Er erzählte den ihn umgebenden Journalisten davon, wie die deutsche Bevölkerung in Polen diskriminiert und enteignet wird. Rudi Pawelka hob besonders die Forderungen von Personen hervor, die nach 1956 nach Deutschland umgesiedelt sind und ihre Immobilien in Polen zurücklassen mussten: »Die Deutschen wurden noch vor Kurzem aufgrund der Dekrete von 1946 enteignet. Ihr gebt den Juden und den Amerikanern ihr Eigentum zurück aber den Deutschen nicht. Das ist nach den Gesetzen der Europäischen Union eine Diskriminierung. Ich würde es begrüßen, wenn man den Vertriebenen sagen würde, dass sie hierher kommen und sich niederlassen dürfen. Dies wäre ein Akt der moralischen Wiedergutmachung. Ich selbst möchte nicht zurückkehren, obwohl ich in Breslau geboren bin«, erklärte Rudi Pawelka.

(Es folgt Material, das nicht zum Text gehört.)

(* ===== verification/BytecodeTermination.v ===== *)
(** * Every compiled program leaves the interpreter's loop

    The compiler records for every integer register where it was last written; CBRANCH jumps back
    to just after that place.  [compiled] is what this gives for a whole program; from it,
    [execute_bytecode_total] bounds the run by 768 instructions. *)

From S2P Require Import Prelude RandomX Float Bytecode BytecodeSafety.

(** ** The arithmetic of CBRANCH

    The immediate has bit [sh] set and bit [sh - 1] clear; the branch is taken when the eight bits
    from [sh] of the incremented register are zero. *)

Definition imm_ok (sh im : Z) : Prop :=
  8 <= sh <= 23 /\ word64 im /\ Z.testbit im sh = true /\ Z.testbit im (sh - 1) = false.

Definition field (sh x : Z) : Z := (x / 2 ^ sh) mod 256.

Lemma mask_field sh x : 0 <= sh -> Z.land x (255 * 2 ^ sh) = field sh x * 2 ^ sh.
Proof.
  intros Hsh. replace (field sh x) with (Z.land (Z.shiftr x sh) (Z.ones 8))
    by (rewrite Z.land_ones, Z.shiftr_div_pow2 by lia; done).
  rewrite <- !Z.shiftl_mul_pow2 by lia. change 255 with (Z.ones 8).
  apply Z.bits_inj'. intros i Hi. rewrite Z.land_spec, !Z.shiftl_spec by lia.
  destruct (Z.lt_ge_cases i sh).
  - by rewrite !(Z.testbit_neg_r _ (i - sh)), andb_false_r by lia.
  - rewrite Z.land_spec, Z.shiftr_spec by lia. by replace (i - sh + sh) with i by lia.
Qed.

Lemma taken_field sh x : 0 <= sh -> (Z.land x (255 * 2 ^ sh) =? 0) = (field sh x =? 0).
Proof.
  intros Hsh. rewrite mask_field by done. pose proof (pow2_pos sh Hsh).
  destruct (Z.eqb_spec (field sh x) 0) as [->|]; [done|]. apply Z.eqb_neq. nia.
Qed.

(** The immediate as high part, odd 8-bit field and small low part. *)
Lemma imm_split sh im :
  imm_ok sh im -> exists h k l, im = h * 2 ^ (sh + 8) + k * 2 ^ sh + l /\
    0 <= k < 256 /\ k mod 2 = 1 /\ 0 <= l < 2 ^ (sh - 1).
Proof.
  intros (Hsh & _ & Ht & Hf). exists (im / 2 ^ (sh + 8)), (field sh im), (im mod 2 ^ sh).
  pose proof (pow2_pos sh). pose proof (Z.mod_pos_bound (im / 2 ^ sh) 256).
  split_and!; try (unfold field; lia).
  - rewrite Z.pow_add_r by lia. change (2 ^ 8) with 256. unfold field.
    rewrite <- Z.div_div by lia. pose proof (Z.div_mod im (2 ^ sh)).
    pose proof (Z.div_mod (im / 2 ^ sh) 256). nia.
  - unfold field. rewrite Z.testbit_odd, Z.shiftr_div_pow2 in Ht by lia.
    rewrite Z.mod_mod_divide by (by exists 128). by rewrite Zmod_odd, Ht.
  - apply Z.mod_pos_bound; lia.
  - assert (in_range (sh - 1) (im mod 2 ^ sh)) as [_ H']; [|done].
    apply in_range_testbit; [lia|apply Z.mod_pos_bound; lia|]. intros i Hi.
    destruct (Z.lt_ge_cases i sh); [|by rewrite Z.mod_pow2_bits_high by lia].
    rewrite Z.mod_pow2_bits_low by lia. by replace i with (sh - 1) by lia.
Qed.

Lemma field_add64 sh d im : 0 <= sh <= 56 -> field sh (add64 d im) = field sh (d + im).
Proof.
  intros Hsh. unfold field, add64, wrap. change 256 with (2 ^ 8).
  rewrite <- !Z.land_ones, <- !Z.shiftr_div_pow2 by lia. apply Z.bits_inj'. intros i Hi.
  rewrite !Z.land_spec, !Z.shiftr_spec, testbit_ones, Z.land_spec, testbit_ones by lia.
  destruct (Z.ltb_spec i 8), (Z.ltb_spec (i + sh) 64); try lia; by rewrite ?andb_true_r, ?andb_false_r.
Qed.

Lemma low_add64 sh d im : 0 <= sh <= 56 -> add64 d im mod 2 ^ sh = (d + im) mod 2 ^ sh.
Proof.
  intros Hsh. unfold add64, wrap. apply Z.mod_mod_divide.
  exists (2 ^ (64 - sh)). rewrite <- Z.pow_add_r by lia. f_equal. lia.
Qed.

(** Adding the immediate to a register whose field is zero: the new field and low part. *)
Lemma add_imm_split sh im d :
  imm_ok sh im -> field sh d = 0 -> exists k l, 0 <= k < 256 /\ k mod 2 = 1 /\ 0 <= l < 2 ^ (sh - 1) /\
    field sh (add64 d im) = (k + (d mod 2 ^ sh + l) / 2 ^ sh) mod 256 /\
    add64 d im mod 2 ^ sh = (d mod 2 ^ sh + l) mod 2 ^ sh /\
    forall d', field sh d' = 0 ->
      field sh (add64 d' im) = (k + (d' mod 2 ^ sh + l) / 2 ^ sh) mod 256.
Proof.
  intros Him Hd. destruct (imm_split sh im Him) as (h & k & l & E & Hk & Hodd & Hl).
  destruct Him as (Hsh & _). exists k, l. pose proof (pow2_pos sh).
  assert (Hfield : forall d', field sh d' = 0 ->
    field sh (add64 d' im) = (k + (d' mod 2 ^ sh + l) / 2 ^ sh) mod 256).
  { intros d' Hd'. rewrite field_add64 by lia. unfold field in *. rewrite E.
    rewrite (Z.div_mod d' (2 ^ sh)) at 1 by lia. rewrite (Z.div_mod (d' / 2 ^ sh) 256) at 1 by lia.
    rewrite Hd', Z.pow_add_r by lia. change (2 ^ 8) with 256.
    replace (2 ^ sh * (256 * (d' / 2 ^ sh / 256) + 0) + d' mod 2 ^ sh +
             (h * (2 ^ sh * 256) + k * 2 ^ sh + l))
      with (d' mod 2 ^ sh + l + (k + (d' / 2 ^ sh / 256 + h) * 256) * 2 ^ sh) by ring.
    rewrite Z.div_add by lia.
    replace ((d' mod 2 ^ sh + l) / 2 ^ sh + (k + (d' / 2 ^ sh / 256 + h) * 256))
      with (k + (d' mod 2 ^ sh + l) / 2 ^ sh + (d' / 2 ^ sh / 256 + h) * 256) by ring.
    by rewrite Z.mod_add. }
  split_and!; auto; try lia.
  rewrite low_add64 by lia. rewrite E, Z.pow_add_r by lia.
  replace (d + (h * (2 ^ sh * 2 ^ 8) + k * 2 ^ sh + l)) with (d + l + (h * 2 ^ 8 + k) * 2 ^ sh) by ring.
  rewrite Z.mod_add by lia. by rewrite Z.add_mod_idemp_l by lia.
Qed.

Er wollte nicht sagen, wie viele Personen sich um die Rückgabe ihres Eigentums bemühen: »Es handelt sich dabei um eine nicht große Gruppe. Wir wollen Polen nicht vernichten, sondern dieses Problem gerecht lösen. Die Deutschen haben bereits Wiedergutmachung geleistet und eine Entschuldigung wegen des von ihnen begangenen Unrechts ausgesprochen. Die Vertriebenen erwarten dasselbe«, sagte Rudi Pawelka. Er konnte jedoch nicht präzisieren, woraus diese Wiedergutmachung bestehen sollte. Rudi Pawelka war zu dem Festival nicht eingeladen.

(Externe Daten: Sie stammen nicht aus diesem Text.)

(** [AesGenerator1R::next]: the new state, which is also what it returns. *)
Definition next_1r (state : AesState) : AesState :=
  let state := write_block state 0 (aes_decrypt_round b (read_block state 0) kAesGen1RKey0) in
  let state := write_block state 1 (aes_encrypt_round b (read_block state 1) kAesGen1RKey1) in
  let state := write_block state 2 (aes_decrypt_round b (read_block state 2) kAesGen1RKey2) in
  write_block state 3 (aes_encrypt_round b (read_block state 3) kAesGen1RKey3).

(** The body of [AesGenerator4R::next] on its four blocks. *)
Definition rounds_4r (s : quad) : quad :=
  let '(s0, s1, s2, s3) := s in
  let '(s0, s1) := foldl (fun '(s0, s1) key => (aes_decrypt_round b s0 key, aes_encrypt_round b s1 key))
    (s0, s1) [kAesGen4RKey0; kAesGen4RKey1; kAesGen4RKey2; kAesGen4RKey3] in
  let '(s2, s3) := foldl (fun '(s2, s3) key => (aes_decrypt_round b s2 key, aes_encrypt_round b s3 key))
    (s2, s3) [kAesGen4RKey4; kAesGen4RKey5; kAesGen4RKey6; kAesGen4RKey7] in
  (s0, s1, s2, s3).

Definition next_4r (state : AesState) : AesState := write_quad state (rounds_4r (read_quad state)).

(** [fill] of either class. *)
Definition generator_fill (next : AesState -> AesState) (msg : string) (state : AesState)
  (output : list Z) : outcome (AesState * list Z) :=
  if negb (Z.of_nat (length output) mod 64 =? 0) then Throw (invalid_argument msg) else
  ofoldl (fun '(state, output) offset =>
      let block := next state in
      output ← write_bytes output offset block;
      Done (block, output))
    (state, output) (offsets (Z.of_nat (length output))).

Definition AesGenerator1R_fill : AesState -> list Z -> outcome (AesState * list Z) :=
  generator_fill next_1r "AesGenerator1R output must be a multiple of 64 bytes".
Definition AesGenerator4R_fill : AesState -> list Z -> outcome (AesState * list Z) :=
  generator_fill next_4r "AesGenerator4R output must be a multiple of 64 bytes".

(** ** The free functions *)

(** The loop body of [fill_aes_1r_x4] on the four blocks, in both builds. *)
Definition fill_round (s : quad) : quad :=
  let '(s0, s1, s2, s3) := s in
  if neon_ttable_aes b then
    let s0 := decrypt_transform b s0 in
    let s1 := encrypt_transform b s1 in
    let s2 := decrypt_transform b s2 in
    let s3 := encrypt_transform b s3 in
    (veorq_u8 s0 kAesGen1RKey0, veorq_u8 s1 kAesGen1RKey1, veorq_u8 s2 kAesGen1RKey2,
     veorq_u8 s3 kAesGen1RKey3)
  else
    (aes_decrypt_round b s0 kAesGen1RKey0, aes_encrypt_round b s1 kAesGen1RKey1,
     aes_decrypt_round b s2 kAesGen1RKey2, aes_encrypt_round b s3 kAesGen1RKey3).

(** One of the eight rounds of the NEON build of [fill_aes_4r_x4]. *)
Definition pair_round_neon (s : AesBlock * AesBlock) (key : AesBlock) : AesBlock * AesBlock :=
  let '(x, y) := s in
  let x := decrypt_transform b x in
  let y := encrypt_transform b y in
  (veorq_u8 x key, veorq_u8 y key).

Definition fill_rounds_4r (s : quad) : quad :=
  if neon_ttable_aes b then
    let '(s0, s1, s2, s3) := s in
    let '(s0, s1) := foldl (fun s ri => pair_round_neon s
        (if ri =? 0 then kAesGen4RKey0 else if ri =? 1 then kAesGen4RKey1
         else if ri =? 2 then kAesGen4RKey2 else kAesGen4RKey3)) (s0, s1) [0; 1; 2; 3] in
    let '(s2, s3) := foldl (fun s ri => pair_round_neon s
        (if ri =? 0 then kAesGen4RKey4 else if ri =? 1 then kAesGen4RKey5
         else if ri =? 2 then kAesGen4RKey6 else kAesGen4RKey7)) (s2, s3) [0; 1; 2; 3] in
    (s0, s1, s2, s3)
  else rounds_4r s.

(** The loop both fills share around their rounds. *)
Definition fill_loop (rounds : quad -> quad) (state : AesState) (output : list Z)
  : outcome (AesState * list Z) :=
  '(s, output) ← ofoldl (fun '(s, output) offset =>
      let s := rounds s in
      output ← write_quad_to_span output offset s;
      Done (s, output))
    (read_quad state, output) (offsets (Z.of_nat (length output)));
  Done (write_quad state s, output).

Definition fill_aes_1r_x4 (state : AesState) (output : list Z) : outcome (AesState * list Z) :=
  fill_loop fill_round state output.
Definition fill_aes_4r_x4 (state : AesState) (output : list Z) : outcome (AesState * list Z) :=
  fill_loop fill_rounds_4r state output.

(** One step of the hash: the input blocks are the round keys. *)
Definition hash_round (s k : quad) : quad :=
  let '(s0, s1, s2, s3) := s in
  let '(k0, k1, k2, k3) := k in
  if neon_ttable_aes b then
    let s0 := encrypt_transform b s0 in
    let s1 := decrypt_transform b s1 in
    let s2 := encrypt_transform b s2 in
    let s3 := decrypt_transform b s3 in
    (veorq_u8 s0 k0, veorq_u8 s1 k1, veorq_u8 s2 k2, veorq_u8 s3 k3)
  else
    (aes_encrypt_round b s0 k0, aes_decrypt_round b s1 k1, aes_encrypt_round b s2 k2,
     aes_decrypt_round b s3 k3).

Definition same_key (k : AesBlock) : quad := (k, k, k, k).
Definition hash_start : quad := (hash_state_0, hash_state_1, hash_state_2, hash_state_3).
Definition hash_finish (s : quad) : quad :=
  hash_round (hash_round s (same_key hash_xkey_0)) (same_key hash_xkey_1).

Definition hash_aes_1r_x4 (input : list Z) (hash : AesState) : outcome AesState :=
  s ← ofoldl (fun s offset =>
      k ← read_quad_from_span input offset;
      Done (hash_round s k))
    hash_start (offsets (Z.of_nat (length input)));
  Done (write_quad hash (hash_finish s)).

(** The fused loop over one scratchpad. *)
Definition hash_and_fill_aes_1r_x4 (scratchpad : list Z) (hash fill_state : AesState)
  : outcome (list Z * AesState * AesState) :=
  '(hs, fs, scratchpad) ← ofoldl (fun '(hs, fs, scratchpad) offset =>
      sp ← read_quad_from_span scratchpad offset;
      let hs := hash_round hs sp in
      let fs := fill_round fs in
      scratchpad ← write_quad_to_span scratchpad offset fs;
      Done (hs, fs, scratchpad))
    (hash_start, read_quad fill_state, scratchpad) (offsets (Z.of_nat (length scratchpad)));
  Done (scratchpad, write_quad hash (hash_finish hs), write_quad fill_state fs).

(** The fused loop over two scratchpads. *)
Definition hash_and_fill_aes_interleaved_x4 (hash_scratchpad fill_scratchpad : list Z)
  (hash_state fill_state : AesState) : outcome (list Z * AesState * AesState) :=
  '(hs, fs, fill_scratchpad) ← ofoldl (fun '(hs, fs, fill_scratchpad) offset =>
      sp ← read_quad_from_span hash_scratchpad offset;
      let hs := hash_round hs sp in
      let fs := fill_round fs in
      fill_scratchpad ← write_quad_to_span fill_scratchpad offset fs;
      Done (hs, fs, fill_scratchpad))
    (hash_start, read_quad fill_state, fill_scratchpad) (offsets (Z.of_nat (length hash_scratchpad)));
  Done (fill_scratchpad, write_quad hash_state (hash_finish hs), write_quad fill_state fs).
End Generators.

Ein viel größeres Interesse als die Äußerungen des Vorsitzendenden der Landsmannschaft Schlesien wurde jedoch den Künstlern entgegengebracht wie z. B. dem Blasorchester des Bergwerkes »Sosnica« in Głiwice (Gleiwitz): »Das ist durchaus ein polnisches Orchester, aber wir haben unter uns auch einige Deutsche. Das ist doch selbstverständlich, da wir aus Schlesien kommen. […] Was wir hier machen? Wir integrieren uns, weil die Musik überhaupt keine Grenzen kennt«, sagten die Musiker. (Sta)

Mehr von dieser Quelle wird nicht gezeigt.